Task to complete: Lines outside the range are not wanted. Give again exactly the lines between the line holding "Definition rpartition (sep" and the line holding "[] => [reverse cur]", inclusive, from the listing below.

Data for review:

%%

(* ===== verification/FmuGroupRun.v ===== *)
(** * Runs of a group of FMUs

    A Run as the kernel drives it: [on_init], [on_step] for each Step until one
    fails ([play]), and [close_group]. [group_conforms] and [group_together] are
    the theorems of FmuGroupProofs.v for whole Runs. *)

From Stdlib Require Import ZArith Lia.
From S2P Require Import Prelude PyFloat SchemaTypes Schema FmuRuntime FmuGroup FmuGroupProofs.

(** ** The loop of a Step ends *)

Lemma boundary_after (g : list instance) now end_ (d : list (Z * list pending)) b :
  now < end_ → boundary g now end_ d = Ok b → now < b.
Proof.
  intros Hlt. unfold boundary. intros (asked & Hask%mapE_Ok & [= <-])%bind_Ok.
  destruct (least_spec (filter (λ i, i ≤ end_) (concat asked) ++ filter (λ i, now < i) d.*1) end_) as [[Hin|[_ ->]] _]; [|done].
  apply elem_of_app in Hin as [[_ Hc]%list_elem_of_filter|[Hi _]%list_elem_of_filter]; [|done].
  apply elem_of_concat in Hc as (k & Hik & [n Hn]%list_elem_of_lookup).
  destruct (Forall2_lookup_r _ _ _ _ _ Hask Hn) as (x & _ & ->%asked_for_asks). by apply list_elem_of_filter in Hik as [? _].
Qed.
(* ===== verification/FmuSingle.v ===== *)
(** * One FMU on the kernel's Slots

    Models [fmi/single.py] and the bindings of [fmi/binding.py] for an FMI 3.0
    FMU: the Channels whose fields are written before and read after a Step
    ([binding]), those whose Messages are activations of a Clock ([events]), and
    the participant that is stepped over exactly the interval of each Step
    ([on_step_single]). The documents the bindings are resolved from are in
    FmuMapping.v, and FMI 2.0 in FmuRuntime2.v.

    [single_conforms] shows that a clocked FMU is driven as the contract of
    FmuGroupProofs.v says. *)

From Stdlib Require Import ZArith Lia.
From S2P Require Import Prelude PyFloat SchemaTypes Schema FmuRuntime FmuGroup FmuGroupProofs FmuGroupRun.

(** ** Bindings *)

(** [ScalarGroup]: the fields of one type, and how many values each spans. *)
Record scalar_group := mk_scalar_group {
  sg_kind : string;
  sg_refs : list Z;
  sg_fields : list (string * option Z);
}.
Inductive group := GScalar (g : scalar_group) | GBinary (bound : list (Z * binary_field)).
Abbreviation binding := (list group).

Definition sg_count (g : scalar_group) : Z := foldl (λ n f, n + default 1 f.2) 0 (sg_fields g).

(** What a C [bool] holds of a number. *)
Definition native (kind : string) (n : pynum) : pynum :=
  if String.eqb kind "Boolean" then PInt (if num_eq n (PInt 0) then 0 else 1) else n.

Definition field_values (fields : values) (f : string * option Z) : result fmi_failure (list pynum) :=
  match dget fields f.1, f.2 with
  | Some (VNum n), None => Ok [n]
  | Some (VList l), Some _ => Ok l
  | Some (VBytes bs), Some _ => Ok ((λ b, PInt (Z_of_byte b)) <$> bs)
  | _, _ => Err FKey
  end.

(** [ScalarGroup.write] and [ScalarBuffer.write]. *)
Definition write_scalars (g : scalar_group) (fields : values) : fmi cosim () :=
  vs ← lift (mapE (field_values fields) (sg_fields g));
  let vs := concat vs in
  reraise (FChannel false)
    (_ ← throw_if (negb (zlen vs =? sg_count g)) (FValueCount (zlen vs) (sg_count g));
     call_ (SetValues (sg_kind g) (sg_refs g) (native (sg_kind g) <$> vs))).
(** [bytes.fromhex(s)]. *)
Definition hex_digit (c : ascii) : option Z :=
  let x := byte_at c in
  if in_range 48 57 x then Some (x - 48)
  else if in_range 65 70 x then Some (x - 55)
  else if in_range 97 102 x then Some (x - 87)
  else None.
Fixpoint from_hex (l : list ascii) : option bytes :=
  match l with
  | [] => Some []
  | c :: l1 =>
      if ascii_space c then from_hex l1
      else match l1 with
           | d :: l2 => x ← hex_digit c; y ← hex_digit d; cons (byte_of_Z (x * 16 + y)) <$> from_hex l2
           | [] => None
           end
  end.

(** [s.partition(sep)] for a character: what is before it, and what follows. *)
Fixpoint cut (sep : ascii) (l : list ascii) : list ascii * option (list ascii) :=
  match l with
  | [] => ([], None)
  | c :: l => if Ascii.eqb c sep then ([], Some l) else let '(a, b) := cut sep l in (c :: a, b)
  end.
Definition partition (sep : ascii) (s : string) : string * option string :=
  let '(a, b) := cut sep (chars s) in
  (String.string_of_list_ascii a, String.string_of_list_ascii <$> b).

(** [s.rpartition(sep)]: [None] when there is no separator. *)
Definition rpartition (sep : ascii) (s : string) : option (string * string) :=
  let '(b, a) := cut sep (reverse (chars s)) in
  match a with
  | Some a => Some (String.string_of_list_ascii (reverse a), String.string_of_list_ascii (reverse b))
  | None => None
  end.

(** [s.split(" ")]. *)
Fixpoint split_from (sep : ascii) (cur : list ascii) (l : list ascii) : list (list ascii) :=
  match l with
  | [] => [reverse cur]
  | c :: l => if Ascii.eqb c sep then reverse cur :: split_from sep [] l else split_from sep (c :: cur) l
  end.
Definition split_on (sep : ascii) (s : string) : list string :=
  String.string_of_list_ascii <$> split_from sep [] (chars s).

(** The UTF-8 of the spaces of [str.isspace]. *)
Definition SPACES : list (list ascii) :=
  ((λ c : Z, [ascii_of_N (Z.to_N c)]) <$> [9; 10; 11; 12; 13; 28; 29; 30; 31; 32])
  ++ ((λ c : Z, [ascii_of_N (Z.to_N (192 + c / 64)); ascii_of_N (Z.to_N (128 + c mod 64))]) <$> [133; 160])
  ++ ((λ c : Z, [ascii_of_N (Z.to_N (224 + c / 4096)); ascii_of_N (Z.to_N (128 + c / 64 mod 64));
                 ascii_of_N (Z.to_N (128 + c mod 64))])
      <$> [5760; 8192; 8193; 8194; 8195; 8196; 8197; 8198; 8199; 8200; 8201; 8202; 8232; 8233; 8239; 8287; 12288]).

Definition after_prefix (p l : list ascii) : option (list ascii) :=
  if decide (take (length p) l = p) then Some (drop (length p) l) else None.
Definition skip_space (spaces : list (list ascii)) (l : list ascii) : option (list ascii) :=
  head (omap (λ p, after_prefix p l) spaces).
Definition bind_field (fs : fields) (bound : list (string * fvariable)) (causality version : string) (st : binds)
    (nf : string * field) : doc binds :=
  match dget bound nf.1 with
  | None => Ok st
  | Some v =>
      _ ← require_mappable v;
      _ ← require_causality v causality version;
      match fv_osmp v with
      | Some address =>
          b ← osmp_field v fs nf.1 causality;
          Ok (mk_binds (bd_scalars st) (bd_binaries st) (bd_addressed st ++ [(address, b)])
                (dset (bd_lengths st) (bf_length b) nf.1))
      | None =>
          if String.eqb (fv_kind v) BINARY then
            b ← binary_of v fs nf.1 causality;
            Ok (mk_binds (bd_scalars st) (bd_binaries st ++ [(v, b)]) (bd_addressed st)
                  (dset (bd_lengths st) (bf_length b) nf.1))
          else
            _ ← require_field_type v nf.2;
            Ok (mk_binds
                  (dset (bd_scalars st) (fv_kind v) (default [] (dget (bd_scalars st) (fv_kind v)) ++ [(nf.1, v)]))
                  (bd_binaries st) (bd_addressed st) (bd_lengths st))
      end
  end.

(** [_require_every_field_carried]. *)
Definition require_every_field_carried (channel : string) (fs : fields) (bound : list (string * fvariable))
    (lengths : list (string * string)) : doc () :=
  foldE (λ _ f,
    raise: EFieldTwice channel f if: dmem bound f && dmem lengths f;;
    raise_if (negb (dmem bound f) && negb (dmem lengths f)) (EFieldUnbound channel f)) () fs.*1.

(** [ScalarGroup.__init__]: how many values a variable spans. *)
Definition span_of (v : fvariable) : option Z := if is_array v then fv_value_count v else None.
Definition scalar_group_of (kind : string) (bound : list (string * fvariable)) : scalar_group :=
  mk_scalar_group kind ((λ fv, reference_of fv.2) <$> bound) ((λ fv, (fv.1, span_of fv.2)) <$> bound).
Definition element_size (kind : string) : Z :=
  match dget SCALARS kind with Some sc => size_of (sc_field sc) | None => 0 end.

(** [_scalar_group]. *)
Definition bind_scalars (channel : string) (kb : string * list (string * fvariable)) : doc bound_group :=
  let g := scalar_group_of kb.1 kb.2 in
  raise: EAllocation channel kb.1 if: negb (allocates (sg_count g * element_size kb.1));;
  Ok (BGroup (GScalar g)).

(** [BinaryGroup.__init__] allocates when it writes, [OsmpGroup.__init__] too. *)
Definition allocate_each (causality : string) (capacities : list Z) : doc () :=
  if String.eqb causality "input" then foldE (λ _ n, allocate n) () capacities else Ok ().

(** [bind_channel]. *)
Definition bind_channel (channel : string) (dir : direction) (fs : fields) (bound : list (string * fvariable))
    (version : string) : doc (list bound_group) :=
  st ← foldE (bind_field fs bound (causality_of dir) version) (mk_binds [] [] [] []) fs;
  _ ← require_every_field_carried channel fs bound (bd_lengths st);
  scalars ← mapE (bind_scalars channel) (bd_scalars st);
  binaries ← (if decide (bd_binaries st = []) then Ok []
              else _ ← allocate_each (causality_of dir) ((λ vb, bf_capacity vb.2) <$> bd_binaries st);
                   Ok [BGroup (GBinary ((λ vb, (reference_of vb.1, vb.2)) <$> bd_binaries st))]);
  addressed ← (if decide (bd_addressed st = []) then Ok []
               else _ ← allocate_each (causality_of dir) ((λ ab, Z.max (bf_capacity ab.2) 1) <$> bd_addressed st);
                    Ok [BOsmp (bd_addressed st)]);
  Ok (scalars ++ binaries ++ addressed).

(** [ChannelMapping]. *)
Record channel_mapping := mk_mapping {
  cm_inputs : list (string * list bound_group);
  cm_outputs : list (string * list bound_group);
  cm_clocked_in : list (string * (clocked * binary_field));
  cm_clocked_out : list (string * (clocked * binary_field));
}.
(** The value of a field of bytes is a list exactly if its variable is an array. *)
Lemma accepted_array fs bound causality b f s :
  NoDup (fd_name <$> fs) → accepted fs bound causality b → f ∈ fs → (fd_name f, s) ∈ shapes b →
  (fd_type f = U8 ∧ ∃ kind n, s = ShArr kind n) ↔ ∃ w, dget bound (fd_name f) = Some w ∧ byte_array w.
Proof.
  intros Hn Ha Hf Hs. pose proof (accepted_shape _ _ _ _ _ _ Hn Ha Hf Hs) as Hfit.
  destruct (fields_dict_lookup fs Hn) as [HD Hget].
  assert (∀ w, dget bound (fd_name f) = Some w → fv_osmp w = None ∧ unmappable w = false
    ∧ if is_binary w then True else carries w f = true) as Hw.
  { intros w Hw. assert ((fd_name f, f) ∈ fields_dict fs) as Hnf. { rewrite fields_dict_eq by done. apply list_elem_of_fmap. by exists f. }
    split; [by apply (ac_plain _ _ _ _ Ha (fd_name f, f))|].
    pose proof (proj1 (Forall_forall _ _) (ac_checked _ _ _ _ Ha) _ Hnf) as Hc. unfold checked in Hc. cbn [fst snd] in Hc.
    rewrite Hw in Hc. destruct Hc as [? Hc]. split; [done|]. by destruct (is_binary w). }
  apply (ac_shapes _ _ _ _ Ha) in Hs as (nf & Hnf & Hs). split.
  - intros [Ht (kind & n & ->)]. destruct (want_array _ _ _ _ _ Hs) as (w & Hk & Hb & _ & Har). rewrite <- Hk in Hb.
    exists w. split; [done|]. split; [|done]. destruct (Hw w Hb) as (_ & Hu & Hc). destruct (is_binary w) eqn:Hbin.
    { unfold want in Hs. rewrite <- Hk, Hb, Hbin in Hs. unfold payload_shapes in Hs. set_solver. }
    by eapply u8_array.
  - intros (w & Hb & Hk & Har). destruct (Hw w Hb) as (Ho & Hu & Hc).
    assert (is_binary w = false) as Hbin by (unfold is_binary; by rewrite Ho, Hk). rewrite Hbin in Hc. unfold carries in Hc.
    rewrite Hk in Hc. apply andb_true_iff in Hc as [Ht%bool_decide_eq_true Hc]. split; [done|].
    rewrite Har in Hc. destruct (fd_count f) eqn:Hcount; [|done].
    destruct s as [k'|k' n'|c|c]; cbn in Hfit; [by destruct Hfit as [? _]; simplify_eq|by exists k', n'| |by destruct Hfit as [? _]; simplify_eq].
    destruct (want_payload _ _ _ _ Hs) as (w' & Hk' & Hb' & Hbin'). rewrite <- Hk', Hb in Hb'. injection Hb' as <-. congruence.
Qed.

Section theorems.
Context (allocates : Z → bool) (channel version : string) (fs : list field) (bound : list (string * fvariable)).

(** C12. Every Message an accepted output Channel reads from an FMU has a value for
    every field of the Channel's schema and no other value, and the codec packs
    it into a payload, unless a field is bound to a [UInt8] array or named
    "self": such a Channel is accepted, and every Message of it is refused by
    the codec. *)
Theorem out_message_packs groups b co co' vals :
  NoDup (fd_name <$> fs) → bind_channel allocates channel DOut (fields_dict fs) bound version = Ok groups →
  plain_groups groups = Some b → typed_fmu (co_binary co) → read_binding b co = (co', Ok vals) →
  (∀ f, f ∈ fs → is_Some (dget vals (fd_name f)))
  ∧ (∀ name, name ∈ vals.*1 ↔ name ∈ fd_name <$> fs)
  ∧ ((∃ data, mt_pack fs vals = Ok data)
     ↔ "self"%string ∉ fd_name <$> fs ∧ ∀ f v, f ∈ fs → dget bound (fd_name f) = Some v → ¬ byte_array v).
Proof.
  intros Hn Hb Hp Ht Hr. pose proof (bind_channel_accepted _ _ _ _ _ _ _ _ Hn Hb Hp) as Ha.
  destruct (read_binding_filled b vals co co' Ht (ac_ok _ _ _ _ Ha) Hr) as [F1 F2].
  assert (∀ f, f ∈ fs → is_Some (dget vals (fd_name f))) as Hall.
  { intros f Hf. destruct (accepted_every _ _ _ _ _ Hn Ha Hf) as [s Hs]. by eapply F1. }
  assert (∀ name, name ∈ vals.*1 ↔ name ∈ fd_name <$> fs) as Hkeys.
  { intros name. rewrite <- dget_is_Some. split.
    - intros [v (s & Hs & _)%F2]. destruct (accepted_fitting _ _ _ _ _ _ Hn Ha Hs) as (f & Hf & <- & _).
      by apply list_elem_of_fmap_2.
    - by intros (f & -> & Hf%Hall)%list_elem_of_fmap. }
  split_and!; [done..|]. change (∃ data, mt_pack fs vals = Ok data) with (is_Ok (mt_pack fs vals)). rewrite mt_pack_taken, Forall_forall, Hkeys.
  assert (∀ f v, f ∈ fs → dget vals (fd_name f) = Some v →
    taken f v ↔ ∀ w, dget bound (fd_name f) = Some w → ¬ byte_array w) as Hone.
  { intros f v Hf (s & Hs & Hv)%F2. rewrite (fitting_taken f s v); [|by eapply accepted_shape|done].
    rewrite (accepted_array fs bound _ b f s) by done. naive_solver. }
  apply and_iff_compat_l. split.
  - intros Hpack f w Hf. destruct (Hpack f Hf) as (v & Hv & Htk). by apply (Hone f v Hf Hv).
  - intros Hno f Hf. destruct (Hall f Hf) as [v Hv]. exists v. split; [done|]. apply (Hone f v Hf Hv). intros w. by apply Hno.
Qed.
Lemma osmp_delivered_witness :
  e2_call demo_entry2 = DoStep2 10 10
  ∧ ∃ address, shown [1; 2; 3] (take 6 demo_log2) = Some (address, 2) ∧ seen (e2_memory demo_entry2) address 2 = [x0a; x0b].
Proof.
  split; [vm_compute; reflexivity|].
  exact (osmp_delivered demo_binary2 (λ _, x00) [] demo_steps2 demo_single2 demo_run2.1 demo_outs2 (take 6 demo_log2) demo_entry2 (drop 7 demo_log2)
    "osi" demo_buffer2 demo_field2 [x0a; x0b] demo_placed2 demo_run2_ok demo_log2_middle ltac:(vm_compute; reflexivity)
    (list_elem_of_here _ _) ltac:(vm_compute; reflexivity)).
Defined.
(** A scalar, or an array of them. *)
Lemma leaf_good d s m path member off count fields (n := default 1 count) :
  scalar_entry die_at d → at_byte_size (attrs_of d) = Some s → 0 < n →
  leaf die_at m d path member off count = Ok fields →
  ∃ f, fields = [f] ∧ leaf_ok f ∧ is_Some (if_member f) ∧ if_offset f = off ∧ if_size f = s * n
       ∧ ∀ o p, field_at f (off + o) p ↔ holds d p ∧ ∃ i, 0 ≤ i < n ∧ o = i * s.
Proof.
  intros Hd Hs Hn. unfold leaf. case_bool_decide; [done|].
  intros (t & Ht & (s' & Hs'%attribute_Ok & [= <-])%bind_Ok)%bind_Ok. rewrite Hs in Hs'. injection Hs' as <-.
  destruct (primitive_holds _ _ _ _ _ Hd Ht) as (p & Hp & -> & Hps). rewrite Hs in Hps. injection Hps as ->.
  assert (match count with Some n => if n =? 0 then 1 else n | None => 1 end = n) as Hcount.
  { subst n. destruct count as [z|]; [|done]. cbn [default] in Hn. destruct (Z.eqb_spec z 0); [|done]. unfold default, from_option, id in Hn. lia. }
  rewrite Hcount. eexists. split; [done|]. split; [by exists p|]. split; [by eexists|]. do 2 (split; [done|]).
  intros o p'. unfold field_at, count_of. cbn. fold n. split.
  - intros [Hpp (i & Hi & Ho)]. assert (Some p = Some p') as [= <-].
    { rewrite <- !prim_of_name_name. by rewrite Hpp. }
    split; [done|]. exists i. lia.
  - intros [Hp' (i & Hi & ->)]. rewrite <- (holds_fun _ _ _ _ Hp Hp'). split; [done|]. exists i. lia.
Qed.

%%

Output below:
Definition rpartition (sep : ascii) (s : string) : option (string * string) :=
  let '(b, a) := cut sep (reverse (chars s)) in
  match a with
  | Some a => Some (String.string_of_list_ascii (reverse a), String.string_of_list_ascii (reverse b))
  | None => None
  end.

(** [s.split(" ")]. *)
Fixpoint split_from (sep : ascii) (cur : list ascii) (l : list ascii) : list (list ascii) :=
  match l with
  | [] => [reverse cur]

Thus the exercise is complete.